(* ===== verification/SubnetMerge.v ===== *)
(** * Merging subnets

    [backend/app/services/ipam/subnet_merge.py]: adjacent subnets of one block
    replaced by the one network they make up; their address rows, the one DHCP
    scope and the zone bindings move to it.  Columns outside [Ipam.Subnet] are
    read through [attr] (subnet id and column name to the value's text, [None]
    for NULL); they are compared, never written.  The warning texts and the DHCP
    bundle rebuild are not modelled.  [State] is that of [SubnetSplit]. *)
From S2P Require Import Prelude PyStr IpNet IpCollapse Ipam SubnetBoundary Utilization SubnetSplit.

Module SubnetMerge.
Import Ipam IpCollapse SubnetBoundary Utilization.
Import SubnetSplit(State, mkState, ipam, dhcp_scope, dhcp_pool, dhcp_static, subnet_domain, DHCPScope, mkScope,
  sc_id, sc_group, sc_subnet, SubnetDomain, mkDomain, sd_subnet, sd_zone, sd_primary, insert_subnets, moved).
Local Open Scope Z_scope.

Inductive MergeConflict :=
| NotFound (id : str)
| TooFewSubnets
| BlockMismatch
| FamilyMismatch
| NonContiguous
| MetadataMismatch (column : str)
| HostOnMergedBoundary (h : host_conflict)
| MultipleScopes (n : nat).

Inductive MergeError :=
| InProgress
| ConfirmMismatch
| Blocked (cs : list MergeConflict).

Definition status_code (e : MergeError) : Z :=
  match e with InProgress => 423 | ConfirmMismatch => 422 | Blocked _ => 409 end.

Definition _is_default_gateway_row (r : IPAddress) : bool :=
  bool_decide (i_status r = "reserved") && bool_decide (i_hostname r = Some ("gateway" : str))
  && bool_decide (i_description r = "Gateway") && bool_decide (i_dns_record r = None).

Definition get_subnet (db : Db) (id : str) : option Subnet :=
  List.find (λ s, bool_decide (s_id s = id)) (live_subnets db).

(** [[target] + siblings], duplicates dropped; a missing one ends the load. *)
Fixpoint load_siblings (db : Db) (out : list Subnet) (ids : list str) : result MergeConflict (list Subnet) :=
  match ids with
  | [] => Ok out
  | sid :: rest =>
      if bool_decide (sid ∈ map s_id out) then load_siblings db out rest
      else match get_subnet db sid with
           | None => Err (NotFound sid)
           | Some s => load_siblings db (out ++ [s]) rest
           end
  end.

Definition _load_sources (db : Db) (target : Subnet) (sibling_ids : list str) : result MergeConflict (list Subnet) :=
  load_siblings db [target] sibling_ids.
---
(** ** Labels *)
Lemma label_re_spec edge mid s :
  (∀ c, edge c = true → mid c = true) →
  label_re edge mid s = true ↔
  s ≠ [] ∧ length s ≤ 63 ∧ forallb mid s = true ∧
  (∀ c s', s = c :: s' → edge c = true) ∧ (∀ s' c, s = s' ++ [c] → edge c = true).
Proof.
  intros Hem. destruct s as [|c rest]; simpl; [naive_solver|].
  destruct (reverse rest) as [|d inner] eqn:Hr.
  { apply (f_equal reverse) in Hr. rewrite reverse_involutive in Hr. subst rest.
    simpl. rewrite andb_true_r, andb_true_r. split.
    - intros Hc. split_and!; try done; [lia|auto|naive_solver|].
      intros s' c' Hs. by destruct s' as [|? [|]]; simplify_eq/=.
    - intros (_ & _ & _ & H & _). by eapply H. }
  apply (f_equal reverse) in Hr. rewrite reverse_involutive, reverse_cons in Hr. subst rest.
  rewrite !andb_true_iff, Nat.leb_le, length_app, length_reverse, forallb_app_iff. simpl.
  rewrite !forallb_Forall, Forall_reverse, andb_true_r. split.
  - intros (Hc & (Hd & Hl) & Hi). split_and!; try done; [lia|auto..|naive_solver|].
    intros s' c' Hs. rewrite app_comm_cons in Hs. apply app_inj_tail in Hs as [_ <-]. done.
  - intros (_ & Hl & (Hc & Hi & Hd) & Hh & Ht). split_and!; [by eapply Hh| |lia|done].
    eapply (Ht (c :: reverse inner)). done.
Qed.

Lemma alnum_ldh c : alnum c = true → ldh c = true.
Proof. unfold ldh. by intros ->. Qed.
...
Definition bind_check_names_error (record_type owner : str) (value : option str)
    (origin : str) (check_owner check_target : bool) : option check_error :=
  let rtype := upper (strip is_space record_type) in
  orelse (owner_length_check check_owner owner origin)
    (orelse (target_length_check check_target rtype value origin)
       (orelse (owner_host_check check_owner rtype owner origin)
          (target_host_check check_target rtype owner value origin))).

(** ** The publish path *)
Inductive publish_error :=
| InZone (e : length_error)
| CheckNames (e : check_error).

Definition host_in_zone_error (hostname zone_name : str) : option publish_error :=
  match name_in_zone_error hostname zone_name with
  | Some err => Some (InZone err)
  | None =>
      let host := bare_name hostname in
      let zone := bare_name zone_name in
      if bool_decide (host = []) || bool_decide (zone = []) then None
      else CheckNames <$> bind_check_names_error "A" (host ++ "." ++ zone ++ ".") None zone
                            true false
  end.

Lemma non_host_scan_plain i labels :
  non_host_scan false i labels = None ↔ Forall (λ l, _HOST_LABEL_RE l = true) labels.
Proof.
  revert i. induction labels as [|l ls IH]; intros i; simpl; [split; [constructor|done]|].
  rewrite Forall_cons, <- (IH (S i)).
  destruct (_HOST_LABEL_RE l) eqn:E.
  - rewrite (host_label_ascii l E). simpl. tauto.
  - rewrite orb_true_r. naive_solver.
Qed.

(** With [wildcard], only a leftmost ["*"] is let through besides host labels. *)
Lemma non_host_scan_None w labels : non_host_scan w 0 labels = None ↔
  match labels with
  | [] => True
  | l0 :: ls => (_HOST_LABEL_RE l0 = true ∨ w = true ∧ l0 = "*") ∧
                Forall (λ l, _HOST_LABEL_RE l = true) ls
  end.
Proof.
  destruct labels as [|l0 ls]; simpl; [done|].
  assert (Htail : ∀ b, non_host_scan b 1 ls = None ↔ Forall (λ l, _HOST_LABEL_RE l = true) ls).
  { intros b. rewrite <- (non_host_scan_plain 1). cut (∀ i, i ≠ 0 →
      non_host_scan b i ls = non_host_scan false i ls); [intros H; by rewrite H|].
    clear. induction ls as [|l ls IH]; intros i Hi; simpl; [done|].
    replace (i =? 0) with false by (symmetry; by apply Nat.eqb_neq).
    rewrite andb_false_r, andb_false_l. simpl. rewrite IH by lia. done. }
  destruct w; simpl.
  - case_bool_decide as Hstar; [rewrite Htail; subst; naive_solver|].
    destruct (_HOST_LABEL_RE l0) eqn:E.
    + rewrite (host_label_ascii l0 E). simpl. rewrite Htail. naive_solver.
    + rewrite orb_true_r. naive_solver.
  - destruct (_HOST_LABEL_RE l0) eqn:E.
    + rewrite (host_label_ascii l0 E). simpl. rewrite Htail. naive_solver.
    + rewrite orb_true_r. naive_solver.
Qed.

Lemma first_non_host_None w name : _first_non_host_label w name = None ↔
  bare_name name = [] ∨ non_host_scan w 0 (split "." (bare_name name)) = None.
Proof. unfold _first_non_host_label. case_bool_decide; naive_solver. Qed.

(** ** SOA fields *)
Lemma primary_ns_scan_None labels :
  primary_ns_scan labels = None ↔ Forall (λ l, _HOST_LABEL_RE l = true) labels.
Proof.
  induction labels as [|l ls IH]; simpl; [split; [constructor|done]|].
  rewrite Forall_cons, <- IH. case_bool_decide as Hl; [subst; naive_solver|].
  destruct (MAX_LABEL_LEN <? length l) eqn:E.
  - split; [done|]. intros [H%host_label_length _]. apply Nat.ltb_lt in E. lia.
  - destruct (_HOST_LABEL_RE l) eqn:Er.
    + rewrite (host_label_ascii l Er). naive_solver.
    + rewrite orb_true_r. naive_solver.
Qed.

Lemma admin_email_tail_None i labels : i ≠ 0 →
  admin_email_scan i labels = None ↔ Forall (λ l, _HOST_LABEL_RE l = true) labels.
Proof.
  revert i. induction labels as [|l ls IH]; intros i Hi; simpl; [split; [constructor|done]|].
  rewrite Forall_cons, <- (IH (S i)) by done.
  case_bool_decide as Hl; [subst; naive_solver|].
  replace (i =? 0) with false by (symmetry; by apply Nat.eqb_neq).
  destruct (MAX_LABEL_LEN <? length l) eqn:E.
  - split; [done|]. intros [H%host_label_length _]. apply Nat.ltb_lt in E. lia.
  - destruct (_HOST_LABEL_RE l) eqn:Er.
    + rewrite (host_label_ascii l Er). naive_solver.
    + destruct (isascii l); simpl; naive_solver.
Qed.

Task brief:
From the records above, print only the lines between the one holding "(* ===== verification/SubnetMerge.v ===== *)" and the one holding "(cs : list MergeConflict).", inclusive, exactly as they stand.

Task solution:
(* ===== verification/SubnetMerge.v ===== *)
(** * Merging subnets

    [backend/app/services/ipam/subnet_merge.py]: adjacent subnets of one block
    replaced by the one network they make up; their address rows, the one DHCP
    scope and the zone bindings move to it.  Columns outside [Ipam.Subnet] are
    read through [attr] (subnet id and column name to the value's text, [None]
    for NULL); they are compared, never written.  The warning texts and the DHCP
    bundle rebuild are not modelled.  [State] is that of [SubnetSplit]. *)
From S2P Require Import Prelude PyStr IpNet IpCollapse Ipam SubnetBoundary Utilization SubnetSplit.

Module SubnetMerge.
Import Ipam IpCollapse SubnetBoundary Utilization.
Import SubnetSplit(State, mkState, ipam, dhcp_scope, dhcp_pool, dhcp_static, subnet_domain, DHCPScope, mkScope,
  sc_id, sc_group, sc_subnet, SubnetDomain, mkDomain, sd_subnet, sd_zone, sd_primary, insert_subnets, moved).
Local Open Scope Z_scope.

Inductive MergeConflict :=
| NotFound (id : str)
| TooFewSubnets
| BlockMismatch
| FamilyMismatch
| NonContiguous
| MetadataMismatch (column : str)
| HostOnMergedBoundary (h : host_conflict)
| MultipleScopes (n : nat).

Inductive MergeError :=
| InProgress
| ConfirmMismatch
| Blocked (cs : list MergeConflict).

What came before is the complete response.